## GIVEN DATA
(** An operation on the transport behind pointer [i]. *)
Definition on_transport n (i : nat) (f : LocalTransport E → LocalTransport E) : option (Net E) :=
  t <- transports n !! i;; Some (mkNet (<[i := f t]> (transports n)) (pending n)).

Definition Connect n (a b : nat) : option (Net E) :=
  ta <- transports n !! a;; tb <- transports n !! b;;
  n <- on_transport n a (fun t => t <| lt_peers := <[lt_addr tb := b]> (lt_peers t) |>);;
  on_transport n b (fun t => t <| lt_peers := <[lt_addr ta := a]> (lt_peers t) |>).

Definition Disconnect n (a b : nat) : option (Net E) :=
  ta <- transports n !! a;; tb <- transports n !! b;;
  n <- on_transport n a (fun t => t <| lt_peers := delete (lt_addr tb) (lt_peers t) |>);;
  on_transport n b (fun t => t <| lt_peers := delete (lt_addr ta) (lt_peers t) |>).

Definition Partition n (i : nat) (target : string) : option (Net E) :=
  on_transport n i (fun t => t <| lt_partitioned := {[target]} ∪ lt_partitioned t |>).

Definition Heal n (i : nat) (target : string) : option (Net E) :=
  on_transport n i (fun t => t <| lt_partitioned := lt_partitioned t ∖ {[target]} |>).

(** The first part of [Send]: what it returns at once, or the peer. *)
Definition Send_resolve t (target : string) : TransportError + nat :=
  if lt_closed t then inl ErrTransportClosed
  else if decide (target ∈ lt_partitioned t) then inl ErrPartitioned
  else match lt_peers t !! target with
       | None => inl (ErrPeerNotFound target)
       | Some peer => inr peer
       end.

Definition add_pending n (p : Pending E) : Net E := mkNet (transports n) (pending n ++ [p]).

(** The case [peer.inbox <- msg] of the [select]: [None] is the panic of a send
    on a closed channel, [Some None] a full inbox, where the sender stays. *)
Definition select_inbox n (k : nat) : option (option (Net E)) :=
  p <- pending n !! k;;
  t <- transports n !! pd_peer p;;
  if lt_inbox_closed t then None
  else if decide (length (lt_inbox t) < defaultInboxSize)
  then Some (Some (mkNet (<[pd_peer p := t <| lt_inbox := lt_inbox t ++ [pd_msg p] |>]>
                            (transports n)) (delete k (pending n))))
  else Some None.

(** The case [<-ctx.Done()]: the sender gives up, its message is not sent. *)
Definition select_done n (k : nat) : option (E * Net E) :=
  p <- pending n !! k;;
  Some (nmEntry (pd_msg p), mkNet (transports n) (delete k (pending n))).

(** [<-t.Consume()]: [inl true] is an empty open channel, which blocks, and
    [inl false] a closed one, which yields a zero message. *)
Definition receive n (i : nat) : option (bool + (NetMessage E * Net E)) :=
  t <- transports n !! i;;
  match lt_inbox t with
  | [] => Some (inl (negb (lt_inbox_closed t)))
  | m :: ms => Some (inr (m, mkNet (<[i := t <| lt_inbox := ms |>]> (transports n)) (pending n)))
  end.

Definition Close n (i : nat) : option (option TransportError * Net E) :=
  t <- transports n !! i;;
  if lt_closed t then Some (Some ErrTransportClosed, n)
  else n <- on_transport n i (fun t => t <| lt_closed := true |> <| lt_inbox_closed := true |>);;
       Some (None, n).
(** [main] up to the first iteration of [Run]; [None] is a panic.  [opened] and
    [transport] are what storage and the listener do, as for [NewNode].  A
    failed join is only logged. *)
Definition main (cfg : ServerConfig) (opened : DBError + DB) (transport : bool) : option Started :=
  x <- NewNode (scNode cfg) opened transport;;
  match x with
  | inl _ => Some (Exit 1)
  | inr node =>
      let l := mkLoop node None false in
      let ready :=
        if decide (0 < length (scSeeds cfg)) then
          match New (scDiscovery cfg) with
          | inl _ => None
          | inr disc => let '(_, _, disc) := Join disc (scSeeds cfg) in Some (SetDiscovery l disc)
          end
        else Some l in
      match ready with
      | None => Some (Exit 1)
      | Some l => _ <- NewTicker (scTickInterval cfg);; Some (Running l)
      end
  end.
End main.

Example atoi_examples :
  Atoi (to_bytes "-42") = Some (-42)%Z ∧ Atoi (to_bytes "+7") = Some 7%Z ∧
  Atoi (to_bytes "9223372036854775808") = None ∧ Atoi (to_bytes "1_0") = None ∧
  Atoi (to_bytes "-") = None.
Proof. by vm_compute. Qed.

Example split_examples :
  splitCSV " a, b ,,c," = ["a"; "b"; "c"] ∧ splitCSV "" = [] ∧ splitCSV " , " = [].
Proof. by vm_compute. Qed.

(** ** Stripping words *)

Section strip.
Context (ws : list bytes).

(** No word is empty or the beginning of another word. *)
Definition prefix_code : Prop :=
  Forall (fun w => w ≠ []) ws ∧
  Forall (fun u => Forall (fun w => take (length u) w = u → u = w) ws) ws.

#[export] Instance prefix_code_dec : Decision prefix_code.
Proof. apply _. Defined.

Lemma strip_one_spec s s' : strip_one ws s = Some s' → ∃ w, w ∈ ws ∧ s = w ++ s'.
Proof.
  induction ws as [|w ws' IH]; [done|]. simpl. case_decide as Hw.
  - intros [= <-]. exists w. split; [by left|]. rewrite <- Hw at 1. by rewrite take_drop.
  - intros Hs. destruct (IH Hs) as (u & Hu & ->). exists u. split; [by right|done].
Qed.

Lemma strip_one_None s : strip_one ws s = None ↔ ∀ w s', w ∈ ws → s ≠ w ++ s'.
Proof.
  induction ws as [|w ws' IH]; simpl.
  - split; [|done]. by intros _ w s' ?%not_elem_of_nil.
  - case_decide as Hw.
    + split; [done|]. intros Hall. exfalso. apply (Hall w (drop (length w) s)); [by left|].
      rewrite <- Hw at 1. by rewrite take_drop.
    + rewrite IH. split.
      * intros Hall u s' [->|Hu]%elem_of_cons; [|by apply Hall].
        intros ->. by rewrite take_app_length in Hw.
      * intros Hall u s' Hu. apply Hall. by right.
Qed.

Context (Hpc : prefix_code).

(** A word is read off the front whatever follows. *)
Lemma strip_one_word w s : w ∈ ws → strip_one ws (w ++ s) = Some s.
Proof using Hpc.
  intros Hw. destruct (strip_one ws (w ++ s)) as [s'|] eqn:Hs.
  - apply strip_one_spec in Hs as (u & Hu & Heq). f_equal. destruct Hpc as [_ Hcode].
    assert (∀ a b x y : bytes, a ∈ ws → b ∈ ws → a ++ x = b ++ y → length a ≤ length b → a = b) as Hab.
    { intros a b x y Ha Hb Hxy Hle. eapply Forall_forall in Hcode; [|exact Ha].
      eapply Forall_forall in Hcode; [|exact Hb]. apply Hcode.
      apply (f_equal (take (length a))) in Hxy. rewrite take_app_length in Hxy.
      by rewrite take_app_le in Hxy. }
    destruct (Nat.le_ge_cases (length w) (length u)) as [Hle|Hle].
    + assert (w = u) as -> by (by eapply Hab). by apply (inj (app u)) in Heq.
    + assert (u = w) as -> by (by eapply Hab). by apply (inj (app w)) in Heq.
  - rewrite strip_one_None in Hs. by destruct (Hs w s).
Qed.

## YOUR INSTRUCTIONS
The full set of lines above should be retyped without a single change.

## EXERCISE OUTPUT
(** An operation on the transport behind pointer [i]. *)
Definition on_transport n (i : nat) (f : LocalTransport E → LocalTransport E) : option (Net E) :=
  t <- transports n !! i;; Some (mkNet (<[i := f t]> (transports n)) (pending n)).

Definition Connect n (a b : nat) : option (Net E) :=
  ta <- transports n !! a;; tb <- transports n !! b;;
  n <- on_transport n a (fun t => t <| lt_peers := <[lt_addr tb := b]> (lt_peers t) |>);;
  on_transport n b (fun t => t <| lt_peers := <[lt_addr ta := a]> (lt_peers t) |>).

Definition Disconnect n (a b : nat) : option (Net E) :=
  ta <- transports n !! a;; tb <- transports n !! b;;
  n <- on_transport n a (fun t => t <| lt_peers := delete (lt_addr tb) (lt_peers t) |>);;
  on_transport n b (fun t => t <| lt_peers := delete (lt_addr ta) (lt_peers t) |>).

Definition Partition n (i : nat) (target : string) : option (Net E) :=
  on_transport n i (fun t => t <| lt_partitioned := {[target]} ∪ lt_partitioned t |>).

Definition Heal n (i : nat) (target : string) : option (Net E) :=
  on_transport n i (fun t => t <| lt_partitioned := lt_partitioned t ∖ {[target]} |>).

(** The first part of [Send]: what it returns at once, or the peer. *)
Definition Send_resolve t (target : string) : TransportError + nat :=
  if lt_closed t then inl ErrTransportClosed
  else if decide (target ∈ lt_partitioned t) then inl ErrPartitioned
  else match lt_peers t !! target with
       | None => inl (ErrPeerNotFound target)
       | Some peer => inr peer
       end.

Definition add_pending n (p : Pending E) : Net E := mkNet (transports n) (pending n ++ [p]).

(** The case [peer.inbox <- msg] of the [select]: [None] is the panic of a send
    on a closed channel, [Some None] a full inbox, where the sender stays. *)
Definition select_inbox n (k : nat) : option (option (Net E)) :=
  p <- pending n !! k;;
  t <- transports n !! pd_peer p;;
  if lt_inbox_closed t then None
  else if decide (length (lt_inbox t) < defaultInboxSize)
  then Some (Some (mkNet (<[pd_peer p := t <| lt_inbox := lt_inbox t ++ [pd_msg p] |>]>
                            (transports n)) (delete k (pending n))))
  else Some None.

(** The case [<-ctx.Done()]: the sender gives up, its message is not sent. *)
Definition select_done n (k : nat) : option (E * Net E) :=
  p <- pending n !! k;;
  Some (nmEntry (pd_msg p), mkNet (transports n) (delete k (pending n))).

(** [<-t.Consume()]: [inl true] is an empty open channel, which blocks, and
    [inl false] a closed one, which yields a zero message. *)
Definition receive n (i : nat) : option (bool + (NetMessage E * Net E)) :=
  t <- transports n !! i;;
  match lt_inbox t with
  | [] => Some (inl (negb (lt_inbox_closed t)))
  | m :: ms => Some (inr (m, mkNet (<[i := t <| lt_inbox := ms |>]> (transports n)) (pending n)))
  end.

Definition Close n (i : nat) : option (option TransportError * Net E) :=
  t <- transports n !! i;;
  if lt_closed t then Some (Some ErrTransportClosed, n)
  else n <- on_transport n i (fun t => t <| lt_closed := true |> <| lt_inbox_closed := true |>);;
       Some (None, n).
(** [main] up to the first iteration of [Run]; [None] is a panic.  [opened] and
    [transport] are what storage and the listener do, as for [NewNode].  A
    failed join is only logged. *)
Definition main (cfg : ServerConfig) (opened : DBError + DB) (transport : bool) : option Started :=
  x <- NewNode (scNode cfg) opened transport;;
  match x with
  | inl _ => Some (Exit 1)
  | inr node =>
      let l := mkLoop node None false in
      let ready :=
        if decide (0 < length (scSeeds cfg)) then
          match New (scDiscovery cfg) with
          | inl _ => None
          | inr disc => let '(_, _, disc) := Join disc (scSeeds cfg) in Some (SetDiscovery l disc)
          end
        else Some l in
      match ready with
      | None => Some (Exit 1)
      | Some l => _ <- NewTicker (scTickInterval cfg);; Some (Running l)
      end
  end.
End main.

Example atoi_examples :
  Atoi (to_bytes "-42") = Some (-42)%Z ∧ Atoi (to_bytes "+7") = Some 7%Z ∧
  Atoi (to_bytes "9223372036854775808") = None ∧ Atoi (to_bytes "1_0") = None ∧
  Atoi (to_bytes "-") = None.
Proof. by vm_compute. Qed.

Example split_examples :
  splitCSV " a, b ,,c," = ["a"; "b"; "c"] ∧ splitCSV "" = [] ∧ splitCSV " , " = [].
Proof. by vm_compute. Qed.

(** ** Stripping words *)

Section strip.
Context (ws : list bytes).

(** No word is empty or the beginning of another word. *)
Definition prefix_code : Prop :=
  Forall (fun w => w ≠ []) ws ∧
  Forall (fun u => Forall (fun w => take (length u) w = u → u = w) ws) ws.

#[export] Instance prefix_code_dec : Decision prefix_code.
Proof. apply _. Defined.

Lemma strip_one_spec s s' : strip_one ws s = Some s' → ∃ w, w ∈ ws ∧ s = w ++ s'.
Proof.
  induction ws as [|w ws' IH]; [done|]. simpl. case_decide as Hw.
  - intros [= <-]. exists w. split; [by left|]. rewrite <- Hw at 1. by rewrite take_drop.
  - intros Hs. destruct (IH Hs) as (u & Hu & ->). exists u. split; [by right|done].
Qed.

Lemma strip_one_None s : strip_one ws s = None ↔ ∀ w s', w ∈ ws → s ≠ w ++ s'.
Proof.
  induction ws as [|w ws' IH]; simpl.
  - split; [|done]. by intros _ w s' ?%not_elem_of_nil.
  - case_decide as Hw.
    + split; [done|]. intros Hall. exfalso. apply (Hall w (drop (length w) s)); [by left|].
      rewrite <- Hw at 1. by rewrite take_drop.
    + rewrite IH. split.
      * intros Hall u s' [->|Hu]%elem_of_cons; [|by apply Hall].
        intros ->. by rewrite take_app_length in Hw.
      * intros Hall u s' Hu. apply Hall. by right.
Qed.

Context (Hpc : prefix_code).

(** A word is read off the front whatever follows. *)
Lemma strip_one_word w s : w ∈ ws → strip_one ws (w ++ s) = Some s.
Proof using Hpc.
  intros Hw. destruct (strip_one ws (w ++ s)) as [s'|] eqn:Hs.
  - apply strip_one_spec in Hs as (u & Hu & Heq). f_equal. destruct Hpc as [_ Hcode].
    assert (∀ a b x y : bytes, a ∈ ws → b ∈ ws → a ++ x = b ++ y → length a ≤ length b → a = b) as Hab.
    { intros a b x y Ha Hb Hxy Hle. eapply Forall_forall in Hcode; [|exact Ha].
      eapply Forall_forall in Hcode; [|exact Hb]. apply Hcode.
      apply (f_equal (take (length a))) in Hxy. rewrite take_app_length in Hxy.
      by rewrite take_app_le in Hxy. }
    destruct (Nat.le_ge_cases (length w) (length u)) as [Hle|Hle].
    + assert (w = u) as -> by (by eapply Hab). by apply (inj (app u)) in Heq.
    + assert (u = w) as -> by (by eapply Hab). by apply (inj (app w)) in Heq.
  - rewrite strip_one_None in Hs. by destruct (Hs w s).
Qed.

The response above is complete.